The deal of the decade. Or so it would seem.

The last time India signed a Comprehensive Economic Partnership Agreement (CEPA) was with Malaysia in 2011. Fast forward to the present, the signing of the CEPA with the UAE represents an ongoing effort to ease the multi-billion trade corridor between the countries.

Notable in this agreement is the chapter on digital trade, with e-commerce and e-payments solutions taking special focus. This is undoubtedly historic in the signing of a bilateral agreement, which otherwise outlines measures for traditional trade and commerce. By empowering the scope of digital trade, the two governments have recognized “the immense opportunities to accelerate economic growth and human development as well as to create new opportunities for investment”.

From a payments industry perspective, this is a definitive boost to uplift the UAE-India remittance corridor. At $20 billion plus, this is the world’s second largest corridor after US-Mexico and contributes 33 per cent of the inward remittance volume to India. No sector has been as reliant on technology in recent years as financial services. The fintech industry is at the forefront of building solutions for peer-to-peer payments, lending, insurance, regulatory processes and remittances among others.

Chip away at costs

Such a vast ecosystem naturally requires a whole lot of collaboration, not to mention transparent and flexible regional norms. Innovation, after all, cannot be stifled in a segment that has fast emerged as a lifeline for small and large businesses - and the general public. Drilling down to the consumer side of remittances, the cross-border payments sector plays the role of connecting families living apart. Fees imposed on transactions in the UAE-India corridor is among the lowest globally (5.31 per cent, which is below the global average of 6.3 per cent for sending $200).
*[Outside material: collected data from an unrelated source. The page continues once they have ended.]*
(** * xlog: the development-mode handler chain, embedded and verified

    A shallow embedding of the Go package [xlog] (a structured logging
    front end over [log/slog]): the context-injecting handler, the
    colourised line formatter, the attribute renderer and the logging
    entry points, followed by the properties of the specification that
    were checked against them.

    Go strings and byte slices are [string] (a sequence of 8-bit
    [ascii] bytes); integers are [Z]; slices are [list]. *)

From Stdlib Require Import ZArith List String Ascii Bool Lia Arith DecimalString.
Import ListNotations.
Local Open Scope string_scope.
Local Open Scope Z_scope.

(** ** Go strings *)

Module GoString.

(** [byteZ c] is the numeric value of the byte [c]; [zbyte] is Go's
    conversion [byte(z)]. *)
Definition byteZ (c : ascii) : Z := Z.of_N (N_of_ascii c).
Definition zbyte (z : Z) : ascii := ascii_of_N (Z.to_N (z mod 256)).

(** A one-byte string. *)
Definition chr (z : Z) : string := String (zbyte z) EmptyString.

(** [s[i]], with 0 standing for an index out of range (never reached
    where the Go code has checked the length first). *)
Definition byteAt (s : string) (i : nat) : Z :=
  match String.get i s with
  | Some c => byteZ c
  | None => 0
  end.

(** [s[n:]] *)
Fixpoint drop (n : nat) (s : string) : string :=
  match n, s with
  | O, _ => s
  | S n', String _ s' => drop n' s'
  | S _, EmptyString => EmptyString
  end.

(** [s[:n]] *)
Fixpoint take (n : nat) (s : string) : string :=
  match n, s with
  | O, _ => EmptyString
  | S n', String c s' => String c (take n' s')
  | S _, EmptyString => EmptyString
  end.

Definition isEmpty (s : string) : bool :=
  match s with
  | EmptyString => true
  | String _ _ => false
  end.

(** The bytes of a string, as numbers. *)
Definition bytes (s : string) : list Z := map byteZ (list_ascii_of_string s).

(** Number of occurrences of the byte [b] in [s]. *)
Fixpoint countByte (b : Z) (s : string) : nat :=
  match s with
  | EmptyString => O
  | String c s' =>
      ((if Z.eqb (byteZ c) b then 1 else 0) + countByte b s')%nat
  end.

(** [strings.HasSuffix] for a one-byte suffix. *)
Fixpoint endsWithByte (b : Z) (s : string) : bool :=
  match s with
  | EmptyString => false
  | String c EmptyString => byteZ c =? b
  | String _ s' => endsWithByte b s'
  end.

End GoString.
Import GoString.

(** ** unicode/utf8 *)

Module Utf8.

Definition RuneError : Z := 0xFFFD.
Definition RuneSelf : Z := 0x80.
Definition MaxRune : Z := 0x10FFFF.
Definition surrogateMin : Z := 0xD800.
Definition surrogateMax : Z := 0xDFFF.
Definition rune1Max : Z := 0x7F.
Definition rune2Max : Z := 0x7FF.
Definition rune3Max : Z := 0xFFFF.

(** Entries of the table [first]: the low three bits are the length of
    the sequence, the high four bits index [acceptRanges]. *)
Definition xx : Z := 0xF1.
Definition as_ : Z := 0xF0.
Definition s1 : Z := 0x02.
Definition s2 : Z := 0x13.
Definition s3 : Z := 0x03.
Definition s4 : Z := 0x23.
Definition s5 : Z := 0x34.
Definition s6 : Z := 0x04.
Definition s7 : Z := 0x44.

(** The table [first[256]], by ranges of the leading byte. *)
Definition first (b : Z) : Z :=
  if b <? 0x80 then as_
  else if b <? 0xC2 then xx
  else if b <? 0xE0 then s1
  else if b =? 0xE0 then s2
  else if b <? 0xED then s3
  else if b =? 0xED then s4
  else if b <? 0xF0 then s3
  else if b =? 0xF0 then s5
  else if b <? 0xF4 then s6
  else if b =? 0xF4 then s7
  else xx.

(** [acceptRanges[i]]: the bounds on the second byte. *)
Definition acceptRanges (i : Z) : Z * Z :=
  if i =? 0 then (0x80, 0xBF)
  else if i =? 1 then (0xA0, 0xBF)
  else if i =? 2 then (0x80, 0x9F)
  else if i =? 3 then (0x90, 0xBF)
  else if i =? 4 then (0x80, 0x8F)
  else (0, 0).

Definition locb : Z := 0x80.
Definition hicb : Z := 0xBF.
Studies have suggested that cutting prices by at least 5 percentage points can save up to $16 billion a year in savings globally, and considering the volume of transactions conducted annually, fintech holds the potential to lower transaction costs even further. As per a World Bank report, costs for non-digital services are consistently higher than those for digital services regardless of the region where the money is being sent to. And with CEPA, the vision of a seamless, digital-first approach to developing the payments sector, has just got a fillip.

Fintech connectivity

Making payments affordable though requires greater access to critical technologies, new investments and homegrown solutions that can enable real-time money transfer on mobile payment solutions. The finer blueprint of CEPA also ultimately encourages the building of an ecosystem that will enable interoperable solutions to gain easier access to both the Indian and UAE markets.

The UAE’s recent positioning as a fintech hub will definitely gain to stand here, so will India’s burgeoning fintech sector which is expected to touch $150 billion by 2025. Both ecosystems need to be given the necessary investment and market support to empower their technology startups.

It is heartening thus, to note that a clause has been mentioned in the CEP on the need to support various emerging sectors, including fintech. Creating a favorable ecosystem to serve financial services, will lead to greater data protection, and lower financial crime as well. In a new-age of technology-led development, UAE and India may as well aspire to become a springboard for companies looking to build meaningful solutions, for both MENA and the South Asian regions.